Under an EU plan, 164 sectors — comprising 77% of total EU emissions — would be eligible for free allowances in the long term to avoid carbon leakage, with the details to be determined this year. The EU is also considering allowing carbon offsets to be purchased from other regional or national schemes, which would increase the overall supply of offsets available, and drive the price of offsets further down, which would be counter productive.
While Sandbag found that some companies may have legitimate complaints about carbon leakage, they are small in number.
The report explains that so many permits held in surplus means that some companies stand to make windfall profits in the future from companies that have too few permits. A small number of companies in the iron, steel, and energy sectors will be required to bear responsibility for overall EU emissions cuts for the sector because others that are flush with credits won’t have to change how they operate. If the costs are substantial, the result could be a competitive disadvantage.
Christopher Wright, a researcher at the University of Oslo elaborates, “The additional cost of paying for pollution permits is likely to be a very small part of overall production costs. … Academic literature has not provided significant evidence in support of the pollution haven hypothesis, that companies move production to countries with the weakest environmental regulations, fueling a ‘race to the bottom’.”
Pearson suggests that the EU find some way to claw back the surplus permits before going forward with Phase III.
“What we’d recommended is that the EU consult on that. It might be to offer tax incentives so companies actually cancel these permits,” Pearson said.
The best solution, though, is to tighten the overall caps and auction the permits rather than give them out as free allowances, she said. The distinction to be made is behavioral, according to Pearson, because benchmarking is still guessing, which caused a large market surplus in Phase I, and there’s always the risk of an unforseeable economic shock like in Phase II, when global economic recession meant companies were producing less and their carbon emissions decreased anyway.
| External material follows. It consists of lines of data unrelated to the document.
(** C5.  Once the ignore styles are in (or there were none to insert), every
    way out of the capture, a returned screenshot or a thrown error, goes
    through the removal: [takeScreenshot] gives the outcome of the capture
    after [removeIgnoreStyles] has run, and for an inserted style element
    [h] the last call to the browser is the removal script for [h], which
    runs the removal hook of the page.  When the measuring script finds no
    element for the capture selector, the capture throws the error whose
    message quotes the selector; [takeScreenshot] throws in any case, and
    throws that very error whenever the removal call itself returns. *)
Theorem C5_cleanup_on_every_exit {W : Type} {drv : WebDriver W}
  (captureElement : JsOpt string) (ignoreElements : IgnoreElements)
  (s s1 : State W) (ignoreStyles : option WebElement) :
  insertIgnoreStyles ignoreElements s = (Ok ignoreStyles, s1) ->
  let body := capture captureElement s1 in
  let cleanup := removeIgnoreStyles ignoreStyles (snd body) in
  fst body <> Pending
  /\ takeScreenshot captureElement ignoreElements s
     = (afterCleanup (fst body) (fst cleanup), snd cleanup)
  /\ (forall h, ignoreStyles = Some h ->
        trace (snd cleanup) = trace (snd body) ++ [CScriptRemoveIgnoreStyles h]
        /\ forall w hook,
             wd_deliverScript (world (snd body)) = (Resolved tt, w) ->
             window_CREEVEY_REMOVE_IGNORE_STYLES w = Some hook ->
             world (snd cleanup) = snd (hook h w))
  /\ (ignoreStyles = None -> snd cleanup = snd body /\ fst cleanup = Ok tt)
  /\ (forall selector w,
        captureElement = JValue selector ->
        isEmpty selector = false ->
        wd_deliverScript (world s1) = (Resolved tt, w) ->
        document_querySelector selector (window_scrollTo 0 0 w) = None ->
        fst body = Throw (elementNotFound selector)
        /\ elementNotFound selector
           = ThrownError (newError ("Couldn't find element with selector: '"
                                    ++ selector ++ "'"))
        /\ (exists t, fst (takeScreenshot captureElement ignoreElements s) = Throw t)
        /\ (fst cleanup = Ok tt ->
            fst (takeScreenshot captureElement ignoreElements s)
            = Throw (elementNotFound selector))).
Proof.
  intros Hins body cleanup.
  pose proof (capture_settles captureElement s1) as Hbody. fold body in Hbody.
  pose proof (removeIgnoreStyles_settles ignoreStyles (snd body)) as Hclean.
  fold cleanup in Hclean.
  assert (Hshot : takeScreenshot captureElement ignoreElements s
                  = (afterCleanup (fst body) (fst cleanup), snd cleanup)).
  { rewrite (takeScreenshot_after_insert _ _ _ Hins). unfold tryFinally.
    subst cleanup. fold body.
    destruct body as [[png | t | ] s2]; simpl in *; [ | | contradiction];
      destruct (removeIgnoreStyles ignoreStyles s2) as [[[] | t' | ] s3];
      simpl in *; try reflexivity; contradiction. }
  split; [exact Hbody | ]. split; [exact Hshot | ].
  split; [ | split].
  - intros h Hh. subst ignoreStyles cleanup. split.
    + apply removeIgnoreStyles_trace.
    + intros w hook Hd Hhook. apply removeIgnoreStyles_runs_hook; assumption.
  - intros Hnone. subst ignoreStyles cleanup. simpl. split; reflexivity.
  - intros selector w Hc He Hd Hq. subst captureElement.
    pose proof (capture_not_found selector s1 He Hd Hq) as Hnf.
    assert (Hfst : fst body = Throw (elementNotFound selector))
      by (subst body; rewrite Hnf; reflexivity).
    split; [exact Hfst | ]. split; [reflexivity | ].
    rewrite Hshot. simpl. rewrite Hfst. split.
    + destruct (fst cleanup) as [[] | t | ]; simpl;
        [eexists; reflexivity | eexists; reflexivity | contradiction].
    + intros Hok. rewrite Hok. reflexivity.
Qed.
The only way to fully eliminate leakage, according to both Wright and Pearson, is a global carbon trading system, and that is a long way off. It would have to include emerging markets, and trading would have to be completely integrated and sufficiently regulated. While the Japanese and South Koreans will have trading systems shortly, the U.S. seems to have stalled, and India and China aren’t anywhere near setting up schemes of their own.